President Joe Biden signed an executive order Friday ordering federal agencies to protect abortion access and online privacy for patients seeking reproductive health care following the Supreme Court decision Roe v. Wade†
The warrant’s primary guidelines ask the Department of Health and Human Services to expand access to emergency contraception and long-acting contraceptives such as IUDs. But it also calls on HHS and the Federal Trade Commission to take steps to protect the sensitive health data of patients seeking abortion and other reproductive care.
“We cannot allow an out-of-control Supreme Court, collaborating with extremist elements of the Republican Party, to take away liberties and our personal autonomy,” Biden said before signing the warrant. “The choice we face as a nation is between the mainstream and the extreme.”
Shortly after the Supreme Court was overthrown roe last month, abortion rights activists and Democratic lawmakers warned how sensitive health data could jeopardize the safety of abortion-seeking patients if the government were allowed access.
Sens. Amy Klobuchar (D-MN) and Tammy Baldwin (D-WI) were some of the early legislators to urge the FTC to protect reproductive health data in a letter from May. They asked the agency to provide details of any steps it was taking and the resources it may need to counter the risks posed by the Supreme Court ruling. Shortly after, in June, Senator Elizabeth Warren (D-MA) introduced the Health and Location Protection Act that would impose a sweeping ban on the sale of sensitive health and location tracking data.
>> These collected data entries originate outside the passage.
(* ===== verification/Efs.v ===== *)
(** * The FAT32 volume

    The boot sector ([BPB] of [fs/fat32/layout.rs]) and [EasyFileSystem]
    ([fs/fat32/efs.rs]): the geometry of the volume, opening it, and the blocks it
    hands to the swap area. Arithmetic is that of the release build; [debug] says
    whether [debug_assert!] is compiled in. *)

From S2P Require Import Prelude Address Phys Block PageStore Swap BlockCache Fat.
#[local] Open Scope kernel_scope.

(** The boot sector; byte arrays are lists. *)
Record BPB := mkBPB {
  bs_jmp_boot : list Z; bs_oem_name : list Z;
  byts_per_sec : Z; sec_per_clus : Z; rsvd_sec_cnt : Z; num_fats : Z; root_ent_cnt : Z; tot_sec16 : Z; media : Z;
  fat_sz16 : Z; sec_per_trk : Z; num_heads : Z; hidd_sec : Z; tot_sec32 : Z; fat_sz32 : Z; ext_flags : Z;
  fs_ver : Z; root_clus : Z; fs_info : Z; bk_boot_sec : Z; bpb_reserved : list Z;
  drv_num : Z; resvered1 : Z; boot_sig : Z; vol_id : Z; vol_lab : list Z; fil_sys_type : list Z
}.

(** The bytes and the little-endian value of a field of [n] bytes at [off] of the
    packed struct. *)
Definition field_bytes (bs : list Z) (off n : nat) : list Z := take n (drop off bs).
Definition field (bs : list Z) (off n : nat) : Z := le_combine (field_bytes bs off n).
Definition bpb_of_bytes (bs : list Z) : BPB :=
  mkBPB (field_bytes bs 0 3) (field_bytes bs 3 8)
    (field bs 11 2) (field bs 13 1) (field bs 14 2) (field bs 16 1) (field bs 17 2) (field bs 19 2) (field bs 21 1)
    (field bs 22 2) (field bs 24 2) (field bs 26 2) (field bs 28 4) (field bs 32 4) (field bs 36 4) (field bs 40 2)
    (field bs 42 2) (field bs 44 4) (field bs 48 2) (field bs 50 2) (field_bytes bs 52 12)
    (field bs 64 1) (field bs 65 1) (field bs 66 1) (field bs 67 4) (field_bytes bs 71 11) (field_bytes bs 82 8).
Definition BPB_SIZE : Z := 90.

(** A division by zero panics. *)
Definition udiv (a b : Z) : option Z := _ ← assert_ (negb (b =? 0)); Some (a / b).

Definition root_dir_sec (b : BPB) : option Z :=
  udiv (wrap16 (wrap16 (root_ent_cnt b * 32) + wrap16 (byts_per_sec b - 1))) (byts_per_sec b).
Definition data_sector_count (b : BPB) : option Z :=
  r ← root_dir_sec b;
  Some (wrap32 (tot_sec32 b - wrap32 (wrap32 (rsvd_sec_cnt b + wrap32 (num_fats b * fat_sz32 b)) + r))).
Definition count_of_cluster (b : BPB) : option Z := n ← data_sector_count b; udiv n (sec_per_clus b).
Definition bpb_clus_size (b : BPB) : Z := wrap16 (byts_per_sec b * sec_per_clus b).
Definition first_data_sector (b : BPB) : option Z :=
  let fat_sz := if negb (fat_sz16 b =? 0) then fat_sz16 b else fat_sz32 b in
  r ← root_dir_sec b;
  Some (wrap32 (wrap32 (rsvd_sec_cnt b + wrap32 (num_fats b * fat_sz)) + r)).
Definition is_valid (b : BPB) : option bool :=
  r ← root_dir_sec b;
  if negb (r =? 0) then Some false
  else if negb (tot_sec16 b =? 0) then Some false
  else
    n ← count_of_cluster b;
    Some ((66625 <=? n) && (fat_sz16 b =? 0) && (root_ent_cnt b =? 0)).

Inductive FatType := FAT32 | FAT16 | FAT12.
Definition fat_type (b : BPB) : option FatType :=
  n ← count_of_cluster b;
  Some (if n <? 4085 then FAT12 else if n <? 65525 then FAT16 else FAT32).

Record EasyFileSystem := mkEfs {
  efs_fat : Fat; efs_data_area_start_block : Z; efs_root_clus : Z; efs_sec_per_clus : Z; efs_byts_per_sec : Z
}.

Definition clus_size (v : EasyFileSystem) : Z := wrap32 (efs_byts_per_sec v * efs_sec_per_clus v).

(** [u8::count_ones]. *)
Definition count_ones (x : Z) : Z := Z.of_nat (length (filter (fun i => Z.testbit x i = true) (seqZ 0 8))).

Section Volume.
Context {S : Type} `{!BlockStore S} (debug : bool).

Definition first_sector_of_cluster (v : EasyFileSystem) (clus_num : Z) : option Z :=
  _ ← assert_ (negb debug || (count_ones (efs_sec_per_clus v) =? 1) && (2 <=? clus_num));
  Some (wrap32 (efs_data_area_start_block v + wrap32 (wrap32 (clus_num - 2) * efs_sec_per_clus v))).

Definition efs_open (s : S) : option (EasyFileSystem * S) :=
  '(bs, s) ← st_read s 0 0 BPB_SIZE;
  let b := bpb_of_bytes bs in
  _ ← assert_ (negb debug || (byts_per_sec b =? BLOCK_SZ));
  _ ← assert_ (negb debug || (BUFFER_SIZE mod byts_per_sec b =? 0));
  _ ← (if debug then ok ← is_valid b; assert_ ok else Some tt);
  n ← data_sector_count b;
  clus ← udiv n (sec_per_clus b);
  start ← first_data_sector b;
  Some (mkEfs (fat_new (rsvd_sec_cnt b) (byts_per_sec b) clus) start (root_clus b) (sec_per_clus b) (byts_per_sec b), s).

Fixpoint cluster_blocks (v : EasyFileSystem) (clus : list Z) : option (list Z) :=
  match clus with
  | [] => Some []
  | clus_id :: clus =>
      first_sec ← first_sector_of_cluster v clus_id;
      rest ← cluster_blocks v clus;
      Some (seqZ first_sec (efs_sec_per_clus v) ++ rest)
  end.

Definition alloc_blocks (v : EasyFileSystem) (s : S) (blocks : Z) : option (list Z * EasyFileSystem * S) :=
  alloc_num ← udiv (blocks -w 1 +w efs_sec_per_clus v) (efs_sec_per_clus v);
  '(clus, fat, s) ← fat_alloc debug (efs_fat v) s alloc_num None;
  _ ← assert_ (negb debug || (vlen clus =? alloc_num));
  block_ids ← cluster_blocks v clus;
  Some (block_ids,
        mkEfs fat (efs_data_area_start_block v) (efs_root_clus v) (efs_sec_per_clus v) (efs_byts_per_sec v), s).
End Volume.

(** ** Clusters and blocks *)

(** A cluster lies on the volume. *)
Definition on_volume (v : EasyFileSystem) (size c : Z) : Prop :=
  2 <= c /\ 0 <= efs_data_area_start_block v /\
  efs_data_area_start_block v + (c - 1) * efs_sec_per_clus v <= size.

Lemma first_sector_ok v size c :
  on_volume v size c -> size < 2 ^ 32 -> 0 < efs_sec_per_clus v ->
  first_sector_of_cluster false v c = Some (efs_data_area_start_block v + (c - 2) * efs_sec_per_clus v).
Proof.
  intros (H2 & Hs & Hb) Hz Hp. unfold first_sector_of_cluster. cbn [negb orb assert_ mbind option_bind].
  assert (Hc : 0 <= c - 2 < 2 ^ 32) by nia. rewrite (wrapn_small 32 (c - 2)) by exact Hc.
  assert (Hm : 0 <= (c - 2) * efs_sec_per_clus v < 2 ^ 32) by nia. rewrite (wrapn_small 32 (_ * _)) by exact Hm.
  rewrite wrapn_small by (unfold fits; nia). done.
Qed.

(** The blocks of cluster [c]: the data area starts with cluster 2. *)
Definition blocks_of_cluster (v : EasyFileSystem) (c : Z) : list Z :=
  seqZ (efs_data_area_start_block v + (c - 2) * efs_sec_per_clus v) (efs_sec_per_clus v).

Lemma elem_of_cluster v c b :
  b ∈ blocks_of_cluster v c <->
  efs_data_area_start_block v + (c - 2) * efs_sec_per_clus v <= b < efs_data_area_start_block v + (c - 1) * efs_sec_per_clus v.
Proof. unfold blocks_of_cluster. rewrite elem_of_seqZ. lia. Qed.

(** Different clusters have no block in common. *)
Lemma clusters_apart v c d b :
  0 < efs_sec_per_clus v -> b ∈ blocks_of_cluster v c -> b ∈ blocks_of_cluster v d -> c = d.
Proof. rewrite !elem_of_cluster. intros Hp Hc Hd. assert (c < d \/ c = d \/ d < c) as [? | [? | ?]] by lia; nia. Qed.

Lemma cluster_blocks_ok v size clus :
  NoDup clus -> Forall (on_volume v size) clus -> size < 2 ^ 32 -> 0 < efs_sec_per_clus v ->
  cluster_blocks false v clus = Some (clus ≫= blocks_of_cluster v) /\ NoDup (clus ≫= blocks_of_cluster v) /\
  vlen (clus ≫= blocks_of_cluster v) = vlen clus * efs_sec_per_clus v.
Proof.
  intros Hn Hv Hz Hp. induction clus as [| c clus IH]; cbn [cluster_blocks]; [by split_and!; [| constructor |] |].
  apply NoDup_cons in Hn as [Hc Hn]. apply Forall_cons in Hv as [Hvc Hv].
  rewrite (first_sector_ok v size c Hvc Hz Hp). cbn [mbind option_bind].
  destruct (IH Hn Hv) as (-> & Hnb & Hl). cbn [mbind option_bind]. split; [done |].
  rewrite bind_cons. split.
  - apply NoDup_app. split_and!; [apply NoDup_seqZ | | done]. intros b Hb (d & Hbd & Hd)%list_elem_of_bind.
    by rewrite (clusters_apart v c d b Hp Hb Hbd) in Hc.
  - unfold vlen in *. rewrite length_app. unfold blocks_of_cluster at 1. rewrite length_seqZ. cbn [length]. lia.
Qed.

Section Alloc.
Context {S : Type} `{!BlockStore S, !BlockStoreSpec S}.
Implicit Types (v : EasyFileSystem) (s : S).

(** A mounted volume: the table lies before the data area, and every cluster the
    allocator can hand out lies on the device. *)
Record volume_ok (lim : Z) v s (fs : list (list Z)) (e : Z -> Z) : Prop := {
  vo_files : fat_files lim (efs_fat v) s fs e;
  vo_one : ~ is_free e 1;
  vo_spc : 0 < efs_sec_per_clus v < 256;
  vo_start : fat_start_block_id (efs_fat v) + lim / 1024 < efs_data_area_start_block v;
  vo_size : efs_data_area_start_block v + (lim - 1) * efs_sec_per_clus v <= st_size s < 2 ^ 32
}.

Lemma alloc_num_ok v s blocks lim fs e :
  volume_ok lim v s fs e -> 0 < blocks < 2 ^ 63 ->
  udiv (blocks -w 1 +w efs_sec_per_clus v) (efs_sec_per_clus v) =
  Some ((blocks - 1 + efs_sec_per_clus v) / efs_sec_per_clus v).
Proof.
  intros [_ _ Hp _ _] Hb. unfold udiv. destruct (Z.eqb_spec (efs_sec_per_clus v) 0); [lia |].
  cbn [negb assert_ mbind option_bind]. wrap_simpl. done.
Qed.

(** [alloc_blocks] hands out the blocks of clusters that were free. *)
Lemma alloc_blocks_ok lim v s fs e blocks :
  volume_ok lim v s fs e -> 0 < blocks < 2 ^ 63 ->
  let n := (blocks - 1 + efs_sec_per_clus v) / efs_sec_per_clus v in
  fat_can_alloc (efs_fat v) s (Z.to_nat n) ->
  exists v' s' cs e', alloc_blocks false v s blocks = Some (cs ≫= blocks_of_cluster v, v', s') /\
    vlen cs = n /\ Forall (fun c => is_free e c /\ 2 <= c < lim) cs /\ NoDup (cs ≫= blocks_of_cluster v) /\
    vlen (cs ≫= blocks_of_cluster v) = n * efs_sec_per_clus v /\
    volume_ok lim v' s' (cs :: fs) e' /\ keeps_data lim (efs_fat v) s s'.
Proof.
  intros V Hb n Hcan. pose proof V as [Hf H1 Hp Hst Hsz]. unfold alloc_blocks. rewrite (alloc_num_ok v s blocks lim fs e V Hb).
  cbn [mbind option_bind]. fold n.
  assert (Hn : 0 <= n) by (unfold n; apply Z.div_pos; lia).
  assert (Hf0 : fat_files lim (efs_fat v) s ([] :: fs) e).
  { destruct Hf as [R O Hnd Hu Hch]. constructor; try done. intros [| i] cs Hi; [injection Hi as <-; by left | by eapply Hch]. }
  destruct (fat_extend lim (efs_fat v) s ([] :: fs) e 0 [] (Z.to_nat n) Hf0 eq_refl Hcan)
    as (cs & fat' & s' & E & Hlen & Hf' & K & G & Hfree).
  rewrite Z2Nat.id in E by done. change (last []) with (@None Z) in E. rewrite E. cbn [negb orb assert_ mbind option_bind].
  cbn in Hf'. pose proof (ff_nodup _ _ _ _ _ Hf') as Hnd. cbn in Hnd. apply NoDup_app in Hnd as (Hnc & _ & _).
  pose proof (ff_used _ _ _ _ _ Hf') as Hu. cbn in Hu. apply Forall_app in Hu as [Hu _].
  rewrite Forall_forall in Hfree. rewrite Forall_forall in Hu.
  assert (Hc2 : forall c, c ∈ cs -> 2 <= c < lim).
  { intros c Hc. destruct (Hu c Hc) as [Hr _]. split; [| lia]. destruct (decide (c = 1)) as [-> |]; [| lia].
    by destruct H1; apply Hfree. }
  destruct (cluster_blocks_ok v (st_size s) cs Hnc) as (-> & Hnb & Hvl); [| lia | lia |].
  { apply Forall_forall. intros c Hc. pose proof (Hc2 c Hc). destruct Hf as [R _ _ _ _]. pose proof (fr_start _ _ _ _ R).
    pose proof (fr_tot _ _ _ _ R). assert (0 <= lim / 1024) by (apply Z.div_pos; lia). split_and!; nia. }
  assert (Hvc : vlen cs = n) by (unfold vlen; rewrite Hlen; by rewrite Z2Nat.id).
  cbn [mbind option_bind]. eexists _, s', cs, _. split; [done |]. split_and!; [done | | done | by rewrite Hvl, Hvc | | done].
  - apply Forall_forall. intros c Hc. split; [by apply Hfree | by apply Hc2].
  - destruct K as [Kz _]. constructor; cbn [efs_fat efs_sec_per_clus efs_data_area_start_block];
      [exact Hf' | | done | by rewrite G | by rewrite Kz].
    cbn [last]. rewrite (is_free_ext e); [done |]. apply link_out; [| done]. intros Hin1%Hc2. lia.
Qed.
End Alloc.

(** C22: The swap area on a FAT volume. On a mounted volume whose allocator can
    serve the clusters from one of its two sources (the list of freed clusters
    has that many, or it is empty and the table has that many free entries),
    [alloc_blocks] takes as many clusters as the swap area needs, each of them
    free before and so in no file, and returns exactly their blocks, in order:
    all of them in the data area and on the device, none of them a block of a
    file. The files keep their clusters, and the swap area built on the blocks
    starts out as the empty page store that the swap theorems assume. *)
Theorem swap_on_volume {D} `{!BlockDevice D, !BlockDeviceSpec D} lim v (s : list BufferCache * D) fs e size :
  volume_ok lim v s fs e -> 0 < size < 2 ^ 20 ->
  let n := (size * 256 - 1 + efs_sec_per_clus v) / efs_sec_per_clus v in
  fat_can_alloc (efs_fat v) s (Z.to_nat n) ->
  exists bs v' s' cs e', alloc_blocks false v s (size * 256) = Some (bs, v', s') /\
    vlen cs = n /\ (forall c, c ∈ cs -> is_free e c /\ c ∉ mjoin fs) /\
    bs = (c ← cs; seqZ (efs_data_area_start_block v + (c - 2) * efs_sec_per_clus v) (efs_sec_per_clus v)) /\
    (forall b, b ∈ bs -> efs_data_area_start_block v <= b < st_size s) /\
    (forall b c, b ∈ bs -> c ∈ mjoin fs ->
       b ∉ seqZ (efs_data_area_start_block v + (c - 2) * efs_sec_per_clus v) (efs_sec_per_clus v)) /\
    volume_ok lim v' s' (cs :: fs) e' /\ swap_holds (swap_new (fun _ => bs) size, s'.2) ∅.
Proof.
  intros V Hs n Hcan. destruct (alloc_blocks_ok lim v s fs e (size * 256) V) as (v' & s' & cs & e' & E & Hl & Hcs & Hn & Hvl & V' & K);
    [lia | done |]. fold n in Hl, Hvl.
  exists (cs ≫= blocks_of_cluster v), v', s', cs, e'. pose proof V as [Hf _ Hp Hst Hsz]. rewrite Forall_forall in Hcs.
  assert (Hnf : forall c, c ∈ cs -> is_free e c /\ c ∉ mjoin fs).
  { intros c Hc. destruct (Hcs c Hc) as [Hfr _]. split; [done |]. intros Hin. pose proof (ff_used _ _ _ _ _ Hf) as Hu.
    rewrite Forall_forall in Hu. by destruct (Hu c Hin). }
  assert (Hb : forall b, b ∈ cs ≫= blocks_of_cluster v -> efs_data_area_start_block v <= b < st_size s).
  { intros b (c & Hbc%elem_of_cluster & Hc)%list_elem_of_bind. destruct (Hcs c Hc) as [_ ?]. nia. }
  split_and!; [done | done | done | done | done | | done |].
  - intros b c (d & Hbd & Hd)%list_elem_of_bind Hc Hbc. destruct (Hnf d Hd) as [_ Hdf].
    by rewrite (clusters_apart v d c b ltac:(lia) Hbd Hbc) in Hdf.
  - pose proof (fr_inv _ _ _ _ (ff_rep _ _ _ _ _ (vo_files _ _ _ _ _ V'))) as Hi'.
    destruct K as [Kz _]. apply swap_new_holds; [lia | done | | | by apply Hi'].
    + rewrite Hvl. assert (n <= size * 256 - 1 + efs_sec_per_clus v); [| nia].
      unfold n. apply Z.div_le_upper_bound; nia.
    + apply Forall_forall. intros b Hin. pose proof (Hb b Hin) as Hr.
      pose proof (fr_start _ _ _ _ (ff_rep _ _ _ _ _ Hf)). pose proof (fr_tot _ _ _ _ (ff_rep _ _ _ _ _ Hf)).
      assert (0 <= lim / 1024) by (apply Z.div_pos; lia).
      split; [lia |]. apply (blocks_on_disk s' b). change (blocks s') with (st_size s'). rewrite Kz. lia.
Qed.

Definition demo_volume : EasyFileSystem := mkEfs (mkFat 1 4096 16 [] 0) 4 2 32 4096.
Definition demo_entries : list Z := [EOC; EOC] ++ replicate 14 0.

Lemma demo_entries_ok : Forall (fun x => 0 <= x < 2 ^ 32) demo_entries.
Proof. by repeat constructor. Qed.

Lemma demo_volume_ok : volume_ok 16 demo_volume (demo_store demo_entries) [] (table demo_entries).
Proof.
  constructor; [| done | done | done | done].
  constructor; [by apply (demo_rep _ demo_entries), demo_entries_ok | | constructor | constructor | done].
  constructor; [constructor | constructor | done | done].
Qed.

Lemma demo_volume_can_alloc : fat_can_alloc (efs_fat demo_volume) (demo_store demo_entries) 8.
Proof.
  left. split; [done |]. rewrite (avail_ext 16 _ (table demo_entries)).
  - vm_compute. lia.
  - done.
  - intros c Hc. by apply demo_ent, Hc; [| | apply demo_entries_ok].
Qed.

Lemma swap_on_volume_witness :
  exists bs v' s' cs e', alloc_blocks false demo_volume (demo_store demo_entries) (1 * 256) = Some (bs, v', s') /\
    vlen cs = 8 /\ volume_ok 16 v' s' [cs] e' /\ swap_holds (swap_new (fun _ => bs) 1, s'.2) ∅.
Proof.
  destruct (swap_on_volume 16 demo_volume (demo_store demo_entries) [] _ 1 demo_volume_ok ltac:(lia) demo_volume_can_alloc)
    as (bs & v' & s' & cs & e' & E & Hl & _ & _ & _ & _ & V' & Hs).
  exists bs, v', s', cs, e'. split; [exact E |]. split; [exact Hl |]. split; [exact V' | exact Hs].
Defined.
Biden’s plan to ask the FTC to take action on consumer privacy was first indicated by axios last week† Still, it’s unclear what actions the agency can take in the wake of Friday’s injunction. In January 2021, Flo, a fertility-tracking app, settled a settlement with the agency after allegations that it misled users about how their data was shared with marketing firms and major tech companies such as Facebook and Google.
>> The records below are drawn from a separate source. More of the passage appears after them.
(** Without waking anybody first, [requeue] of a queue that is there. *)
Lemma futex_requeue_eq s fx addr addr2 val2 q :
  futex_of s fx !! addr = Some q -> 0 < val2 ->
  let q2 := default [] (delete addr (futex_of s fx) !! addr2) in
  let k := Z.to_nat val2 in
  futex_requeue fx addr addr2 0 val2 s =
  Some (vlen (take k q),
        set_futex s fx (put_queue (put_queue (delete addr2 (delete addr (futex_of s fx)))
          addr (drop k q)) addr2 (q2 ++ take k q))).
Proof.
  intros Hq Hv. cbv zeta. unfold futex_requeue. cbn [negb Z.eqb mbind option_bind]. rewrite Hq.
  destruct (Z.eqb_spec val2 0); [lia |]. cbn [negb].
  rewrite requeue_loop_eq by lia. rewrite Z.sub_0_r. done.
Qed.

(** [FUTEX_REQUEUE] to another word moves the first [val2] waiters, in order,
    behind those already there, and leaves the rest. *)
Lemma requeue_moves s fx addr addr2 val2 q :
  futex_of s fx !! addr = Some q -> 0 < val2 -> addr <> addr2 ->
  exists s', futex_requeue fx addr addr2 0 val2 s = Some (Z.min val2 (vlen q), s') /\
    queue_at s' fx addr = drop (Z.to_nat val2) q /\
    queue_at s' fx addr2 = queue_at s fx addr2 ++ take (Z.to_nat val2) q.
Proof.
  intros Hq Hv Hne. rewrite (futex_requeue_eq s fx addr addr2 val2 q Hq Hv).
  set (f := delete addr2 (delete addr (futex_of s fx))).
  assert (Hf1 : f !! addr = None) by (unfold f; by rewrite lookup_delete_ne, lookup_delete_eq).
  assert (Hf2 : put_queue f addr (drop (Z.to_nat val2) q) !! addr2 = None).
  { unfold put_queue. destruct (drop _ _); [| rewrite lookup_insert_ne by done];
      apply lookup_delete_eq. }
  eexists. split; [f_equal; f_equal; unfold vlen; rewrite length_take; lia |].
  unfold queue_at. rewrite futex_of_set, decide_True by done. split.
  - by rewrite put_queue_lookup, decide_False, put_queue_lookup, decide_True by done.
  - rewrite put_queue_lookup, decide_True by done. by rewrite lookup_delete_ne by done.
Qed.

(** [FUTEX_REQUEUE] from a word to itself loses waiters: with [q] waiting
    there, it keeps the first [val2] and drops the others, which sleep on in no
    queue. [sys_futex] does not refuse the call, and it returns [val2] as if the
    tasks had been moved. *)
Theorem requeue_to_same_word_loses_waiters (s : Sys) (fx addr val2 : Z) (q : WaitQueue)
    (Hq : futex_of s fx !! addr = Some q) (Hv : 0 < val2 < vlen q) :
  exists s', futex_requeue fx addr addr 0 val2 s = Some (val2, s') /\
    queue_at s' fx addr = take (Z.to_nat val2) q /\
    (forall a, a <> addr -> queue_at s' fx a = queue_at s fx a) /\
    (forall p, status_of s' p = status_of s p) /\
    (NoDup q -> forall p, p ∈ drop (Z.to_nat val2) q -> p ∉ queue_at s' fx addr).
Proof.
  rewrite (futex_requeue_eq s fx addr addr val2 q Hq) by lia.
  rewrite lookup_delete_eq. cbn [from_option id app]. rewrite delete_delete_eq.
  set (f := delete addr (futex_of s fx)).
  assert (Hk : take (Z.to_nat val2) q <> []).
  { intros H%(f_equal length). rewrite length_take in H. unfold vlen in *. cbn in H. lia. }
  assert (Hq' : forall a, default [] (put_queue (put_queue f addr (drop (Z.to_nat val2) q)) addr
      (take (Z.to_nat val2) q) !! a) = if decide (a = addr) then take (Z.to_nat val2) q
      else queue_at s fx a).
  { intros a. unfold put_queue at 1. destruct (take _ q) as [| x l]; [done |].
    destruct (decide (a = addr)) as [-> |]; [by rewrite lookup_insert_eq |].
    rewrite lookup_insert_ne, put_queue_lookup, decide_False by (done || apply lookup_delete_eq).
    unfold f. by rewrite lookup_delete_ne. }
  eexists. split; [f_equal; f_equal; unfold vlen in *; rewrite length_take; lia |].
  unfold queue_at at 1 2 4. rewrite futex_of_set, decide_True by done.
  split_and!; [by rewrite Hq', decide_True by done | | done |].
  - intros a Ha. by rewrite Hq', decide_False by done.
  - intros Hnd p Hp. rewrite Hq', decide_True by done.
    rewrite <- (take_drop (Z.to_nat val2) q) in Hnd.
    apply NoDup_app in Hnd as (_ & Hdisj & _). intros Hp'. by apply (Hdisj p).
Qed.

Definition demo_three : Sys := set_futex demo_asleep 7 {[ 64 := [1; 2; 3] ]}.

Lemma requeue_to_same_word_loses_waiters_witness :
  exists s', futex_requeue 7 64 64 0 1 demo_three = Some (1, s') /\
    queue_at s' 7 64 = [1] /\ status_of s' 3 = Some Interruptible.
Proof.
  assert (Hv : 0 < 1 < vlen [1; 2; 3]) by (unfold vlen; cbn; lia).
  destruct (requeue_to_same_word_loses_waiters demo_three 7 64 1 [1; 2; 3] eq_refl Hv)
    as (s' & Hrun & Hq & _ & Hst & _).
  exists s'. split_and!; [exact Hrun | exact Hq | rewrite Hst; by vm_compute].
Defined.

(** ** Waits that end by their timeout *)

(** Timed waits that are over leave the futex queues as they are. *)
Lemma expiry_keeps_entries pop tick s fx addr :
  pop_ok pop -> sched_ok s ->
  exists s', do_wake_expired pop tick s = Some s' /\ queue_at s' fx addr = queue_at s fx addr.
Proof.
  intros Hpop H.
  destruct (do_wake_expired_ok pop Hpop tick s H) as (s' & Hrun & _ & ps & h & -> & _).
  eexists. split; [done |]. unfold queue_at, futex_of. cbn [futexes set_timeouts].
  by rewrite awaken_all_futexes.
Qed.

(** A wait that timed out takes a later wake-up. The entry of [p] stays in the
    queue of its word when the wait ends by its timeout; wherever [p] sleeps
    again, for whatever reason, with that entry first in the queue, a wake of
    one waiter of the word is spent on it, and no other task is woken. *)
Lemma stale_waiter_takes_wakeup pop s p t addr word d tick tick' :
  pop_ok pop -> sched_ok s -> current s = Some p -> tcbs s !! p = Some t ->
  ts_gt (ts_add d (ts_now tick)) (ts_now tick') = false ->
  (exists s1 s2, futex_wait addr word word (Some d) tick s = Some (Sleeping, s1) /\
     do_wake_expired pop tick' s1 = Some s2 /\ status_of s2 p = Some Ready /\
     queue_at s2 (futex t) addr = queue_at s (futex t) addr ++ [p]) /\
  (forall s3 q, sched_ok s3 -> status_of s3 p = Some Interruptible ->
     queue_at s3 (futex t) addr = p :: q -> vlen (p :: q) < 2 ^ 63 ->
     exists s4, futex_wake None (futex t) addr 1 s3 = Some (1, s4) /\ status_of s4 p = Some Ready /\
       (forall r, r <> p -> status_of s4 r = status_of s3 r) /\
       (forall a, a <> addr -> queue_at s4 (futex t) a = queue_at s3 (futex t) a)).
Proof.
  intros Hpop H Hc Ht He. split.
  - destruct (futex_wait_ok s p t addr word (Some d) tick H Hc Ht) as (s1 & E1 & H1 & _ & Hst & Hq & Hto).
    destruct (do_wake_expired_ok pop Hpop tick' s1 H1) as (s2 & E2 & _ & ps & h & -> & _ & Hps & _).
    exists s1. eexists. split; [done |]. split; [done |]. split.
    + etrans; [apply (status_awaken_all s1 ps p); intros x [Hx _]%Hps; by exists Interruptible |].
      rewrite decide_True; [done |]. apply Hps. split; [done |].
      exists (mkWaiter p (ts_add d (ts_now tick))). rewrite Hto. split_and!; [left | done | done].
    + unfold queue_at, futex_of in *. cbn [futexes set_timeouts]. by rewrite awaken_all_futexes.
  - intros s3 q H3 Hst Hq Hl. assert (Hps : take (Z.to_nat 1) (waiting s3 (queue_at s3 (futex t) addr)) = [p]).
    { rewrite Hq. cbn [waiting]. by rewrite decide_True by done. }
    destruct (futex_wake_ok s3 (futex t) addr 1 H3 ltac:(lia)) as (s4 & E & _ & _ & _ & _ & Hs4 & Hqa & _); [by rewrite Hq |].
    rewrite Hps in *. exists s4. split; [done |]. split; [rewrite Hs4, decide_True; [done | left] |]. split; [| done].
    intros r Hr. rewrite Hs4, decide_False; [done |]. by rewrite list_elem_of_singleton.
Qed.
While the order instructs the FTC to consider next steps on data privacy, the HHS also calls for new safeguards for sensitive information, including under the Health Insurance Portability and Accountability Act, or HIPAA. Last week, HHS Secretary Xavier Becerra asked the agency’s Civil Rights Bureau to publish new guidelines explaining that the HIPAA privacy rule largely protects healthcare providers from disclosing personal patient data to third parties and law enforcement.